Results: Named entity recognition followed by normalization yielded F1-scores of 71.1 (95% CI 63.6-77.8) for the laboratory tests and 89.3 (95% CI 85.9-91.6) for the drugs. Application of the algorithms to 18,604 EHRs increased the detection of antibody results and drug treatments. For instance, among patients in the systemic lupus erythematosus cohort with positive antinuclear antibodies, the rate increased from 18.34% (752/4102) to 71.87% (2949/4102), making the results more consistent with the literature.
Conclusions: While challenges remain in standardizing laboratory tests, particularly with abbreviations, this work, based on secondary use of clinical data, demonstrates that automated processing of discharge summaries enriched the information available in structured data and facilitated more comprehensive patient profiling.

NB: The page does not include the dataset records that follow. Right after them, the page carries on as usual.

(** X5 — An import block without lines. When paths are registered and no
    alias followed by a dot occurs in the text, [RenderImports] still
    returns an import block, with no line in it. *)
Theorem import_block_without_references (range_order : RangeOrder)
    (im : ImportManager) (pattern : string) :
  range_ok range_order →
  size (imports im) ≠ 0 →
  (∀ path alias, imports im !! path = Some alias →
                 strings.Contains pattern (alias ++ ".") = false) →
  RenderImports range_order im pattern = "import (" ++ nl ++ nl ++ ")".
Proof.
  intros Hok Hsize Hnone. unfold RenderImports, importLines.
  destruct (decide (size (imports im) = 0)); [done|].
  replace (filter (referenced pattern) (range_order (imports im))) with
    (@nil (string * string)); [done|].
  symmetry. apply filter_none. intros [path alias] Hin.
  rewrite (Hok _) in Hin. apply elem_of_map_to_list in Hin.
  unfold referenced. simpl. by rewrite (Hnone _ _ Hin).
Qed.

Lemma alias_stable_under_registration_witness :
  GetImportAlias (registered ["m/a"; "m/b"]) "m/a" = "ref1" ∧
  GetImportAlias (foldl AddImport (registered ["m/a"; "m/b"]) ["m/c"; "m/a"]) "m/a"
  = "ref1".
Proof.
  apply (alias_stable_under_registration (registered ["m/a"; "m/b"])
           ["m/c"; "m/a"] "m/a" "ref1").
  reflexivity.
Defined.

Lemma aliases_follow_first_seen_order_witness :
  let spelled := strings.rune [194; 160] ++ dquote ++ "m/b" ++ dquote ++ nl in
  normalized spelled = "m/b" ∧
  imports (registered ["m/a"; spelled; "m/c"]) !! normalized spelled = Some "ref2" ∧
  imports (registered ten_paths) !! normalized "m/g" = Some "ref7".
Proof.
  intros spelled. split; [reflexivity|]. split.
  - apply (aliases_follow_first_seen_order ["m/a"; spelled; "m/c"] 1 spelled).
    + repeat constructor.
    + compute_done.
    + reflexivity.
  - apply (aliases_follow_first_seen_order ten_paths 6 "m/g").
    + by apply Forall_forall; intros p Hp;
        repeat (apply elem_of_cons in Hp as [->|Hp]; [reflexivity|]);
        apply elem_of_nil in Hp.
    + compute_done.
    + reflexivity.
Defined.
(** * Google Scholar department scraper: a shallow embedding

    The development follows [scholar_department_extract.py] (the crawler) and
    [make_yearly_notebooklm_docs.py] (the yearly export).

    - Python [str] is [string]: a character is a code point below 256 (the
      Latin-1 range of Unicode), and [lower], [strip], [isdigit], [\d] and
      [\s] are those of Python on that range. [int] is [Z], a value that may
      be [None] is an [option], a [dict] is a [gmap].
    - The libraries the scripts call are interfaces: the HTML parser of
      BeautifulSoup, the HTTP server behind [requests.get], the headless
      browser of Playwright and pandas' sort are parameters; what the scripts
      do with their results (CSS selection, text extraction, regular
      expressions, caching, pagination, merging, formatting) is written out.
    - Effects are a state-and-exception monad over the cache directory and
      the logs of the requests sent. The cache directory holds the files the
      runs wrote and nothing else: a path is one string, names no directory
      and passes through no file. Beyond what the code itself makes fail (a
      path without a directory part, a path that ends with a slash), the
      operations on the file system succeed; [time.sleep] changes nothing a
      run can see and is left out.
    - A Python float is a binary64 number, a [spec_float] of the Standard
      Library with the precision 53 and the exponent bound 1024; [float(n)]
      and [/] round to nearest, ties to even, as CPython does.
    - [int()] and [str()] refuse more than 4300 digits, the default of
      [sys.int_max_str_digits]. *)

From Stdlib Require Import Ascii ZArith QArith Qabs Lia SpecFloat.
From stdpp Require Import base option list strings gmap pretty.

Local Open Scope Z_scope.

(** ** Python strings *)

Module Py.

(** [str.isspace] on one character: the ASCII white space, the separators
    FS, GS, RS and US, NEL (133) and the no-break space (160). It is also
    the class [\s] of [re]. *)
Definition is_space (a : ascii) : bool :=
  match a with
  | "009" | "010" | "011" | "012" | "013"
  | "028" | "029" | "030" | "031" | " " | "133" | "160" => true
  | _ => false
  end%char.

(** A decimal digit: the class [\d] of [re], and the digits [int()] reads. *)
Definition is_digit (a : ascii) : bool :=
  match a with
  | "0" | "1" | "2" | "3" | "4" | "5" | "6" | "7" | "8" | "9" => true
  | _ => false
  end%char.

(** [str.isdigit] on one character: the decimal digits and the superscripts
    two (178), three (179) and one (185), which [int()] does not read. *)
Definition is_digit_like (a : ascii) : bool :=
  is_digit a ||
  match a with
  | "178" | "179" | "185" => true
  | _ => false
  end%char.

Definition digit_val (a : ascii) : Z := Z.of_N (N_of_ascii a) - 48.

(** The upper-case letters below 256 are A to Z and 192 to 222 without the
    multiplication sign (215); each has its lower-case letter 32 further. *)
Definition lower_char (a : ascii) : ascii :=
  let n := N_of_ascii a in
  if ((65 <=? n) && (n <=? 90)
      || (192 <=? n) && (n <=? 222) && negb (n =? 215))%N
  then ascii_of_N (n + 32) else a.

(** [s.lower()] *)
Fixpoint lower (s : string) : string :=
  match s with
  | "" => ""
  | String a s' => String (lower_char a) (lower s')
  end.

(** [s.endswith(p)] is [startswith] from the other end; only the path
    separator is ever asked for. *)
Fixpoint endswith_char (a : ascii) (s : string) : bool :=
  match s with
  | "" => false
  | String b "" => bool_decide (a = b)
  | String _ s' => endswith_char a s'
  end.

(** [s.startswith(p)] *)
Fixpoint startswith (p s : string) : bool :=
  match p, s with
  | "", _ => true
  | String a p', String b s' => bool_decide (a = b) && startswith p' s'
  | String _ _, "" => false
  end.

(** [needle in hay] *)
Fixpoint contains (needle hay : string) : bool :=
  startswith needle hay ||
  match hay with
  | "" => false
  | String _ hay' => contains needle hay'
  end.

Fixpoint lstrip (s : string) : string :=
  match s with
  | "" => ""
  | String a s' => if is_space a then lstrip s' else s
  end.

Fixpoint rstrip (s : string) : string :=
  match s with
  | "" => ""
  | String a s' =>
      let t := rstrip s' in
      if is_space a && bool_decide (t = "") then "" else String a t
  end.

(** [s.strip()] *)
Definition strip (s : string) : string := rstrip (lstrip s).

Fixpoint all_digits (s : string) : bool :=
  match s with
  | "" => true
  | String a s' => is_digit a && all_digits s'
  end.

(** [s.isdecimal()]: at least one character, and decimal digits only. *)
Definition isdecimal (s : string) : bool :=
  match s with
  | "" => false
  | _ => all_digits s
  end.

Fixpoint all_digit_like (s : string) : bool :=
  match s with
  | "" => true
  | String a s' => is_digit_like a && all_digit_like s'
  end.

(** [s.isdigit()]: at least one character, and every character a digit in
    the wider sense. *)
Definition isdigit (s : string) : bool :=
  match s with
  | "" => false
  | _ => all_digit_like s
  end.

(** Truthiness of a string: [bool(s)]. *)
Definition truthy (s : string) : bool := negb (bool_decide (s = "")).

(** The body of an integer literal as [int()] reads it: digits, with single
    underscores allowed between digits. [None] is [ValueError]. *)
Fixpoint int_digits (acc : Z) (s : string) : option Z :=
  match s with
  | "" => Some acc
  | String a s' =>
      if bool_decide (a = "_"%char) then
        match s' with
        | String b _ => if is_digit b then int_digits acc s' else None
        | "" => None
        end
      else if is_digit a then int_digits (10 * acc + digit_val a) s'
      else None
  end.

(** The white space [int()] skips around a literal: that of [str.isspace]
    without the separators FS, GS, RS and US. *)
Definition is_int_space (a : ascii) : bool :=
  match a with
  | "009" | "010" | "011" | "012" | "013" | " " | "133" | "160" => true
  | _ => false
  end%char.

Fixpoint int_lstrip (s : string) : string :=
  match s with
  | "" => ""
  | String a s' => if is_int_space a then int_lstrip s' else s
  end.

Fixpoint int_rstrip (s : string) : string :=
  match s with
  | "" => ""
  | String a s' =>
      let t := int_rstrip s' in
      if is_int_space a && bool_decide (t = "") then "" else String a t
  end.

(** [sys.get_int_max_str_digits()], which the scripts leave at its default. *)
Definition MAX_STR_DIGITS : nat := 4300.

Fixpoint count_digits (s : string) : nat :=
  match s with
  | "" => O
  | String a s' => ((if is_digit a then 1 else 0) + count_digits s')%nat
  end.

(** [int(s)] for a string: surrounding white space and one sign are
    accepted, and no more than 4300 digits. [None] is [ValueError]. *)
Definition int (s : string) : option Z :=
  let t := int_rstrip (int_lstrip s) in
  let '(neg, body) :=
    match t with
    | String "-" b => (true, b)
    | String "+" b => (false, b)
    | _ => (false, t)
    end in
  match body with
  | String a _ =>
      if is_digit a && (count_digits body <=? MAX_STR_DIGITS)%nat
      then (if neg then Z.opp else id) <$> int_digits 0 body
      else None
  | "" => None
  end.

背景:临床医生在调查过程中收集的有价值的见解并记录在文本报告中,通常无法在电子健康记录(EHRs)中记录的结构化数据中获得。目的:本研究旨在强调使用自然语言处理技术挖掘非结构化文本数据是对现有结构化数据的补充,并使患者表型更全面。提出了对诊断为特定自身免疫性疾病的患者进行概念验证,其中提取了有关实验室测试和药物治疗的信息。方法:收集2012年至2021年大巴黎大学医院临床数据仓库中诊断为系统性红斑狼疮、系统性硬化症、抗磷脂综合征和高松动脉炎等4种免疫介导炎症性疾病中1种的住院患者的电子病历。然后,我们建立、训练并验证了自然语言处理算法,这些算法是从队列中选择的103个出院摘要,并由临床医生注释。最后,对队列中所有出院摘要进行算法处理,并将提取的实验室检查和药物治疗数据与结构化数据进行比较。结果:命名实体识别后进行归一化,实验室检查的f1得分为71.1分(95% CI 63.6-77.8),药物的f1得分为89.3分(95% CI 85.9-91.6)。将该算法应用于18604份电子病历,提高了抗体结果的检测和药物治疗。例如,在系统性红斑狼疮患者中,抗核抗体阳性的患者比例从18.34%(752/4102)增加到71.87%(2949/4102),使结果与文献更加一致。结论:虽然在标准化实验室测试方面仍存在挑战,特别是在缩写方面,但这项基于临床数据二次使用的工作表明,出院摘要的自动化处理丰富了结构化数据中可用的信息,并促进了更全面的患者概况。
期刊介绍:
JMIR Medical Informatics (JMI, ISSN 2291-9694) is a top-rated, tier A journal which focuses on clinical informatics, big data in health and health care, decision support for health professionals, electronic health records, ehealth infrastructures and implementation. It has a focus on applied, translational research, with a broad readership including clinicians, CIOs, engineers, industry and health informatics professionals.
Published by JMIR Publications, publisher of the Journal of Medical Internet Research (JMIR), the leading eHealth/mHealth journal (Impact Factor 2016: 5.175), JMIR Med Inform has a slightly different scope (emphasizing more on applications for clinicians and health professionals rather than consumers/citizens, which is the focus of JMIR), publishes even faster, and also allows papers which are more technical or more formative than what would be published in the Journal of Medical Internet Research.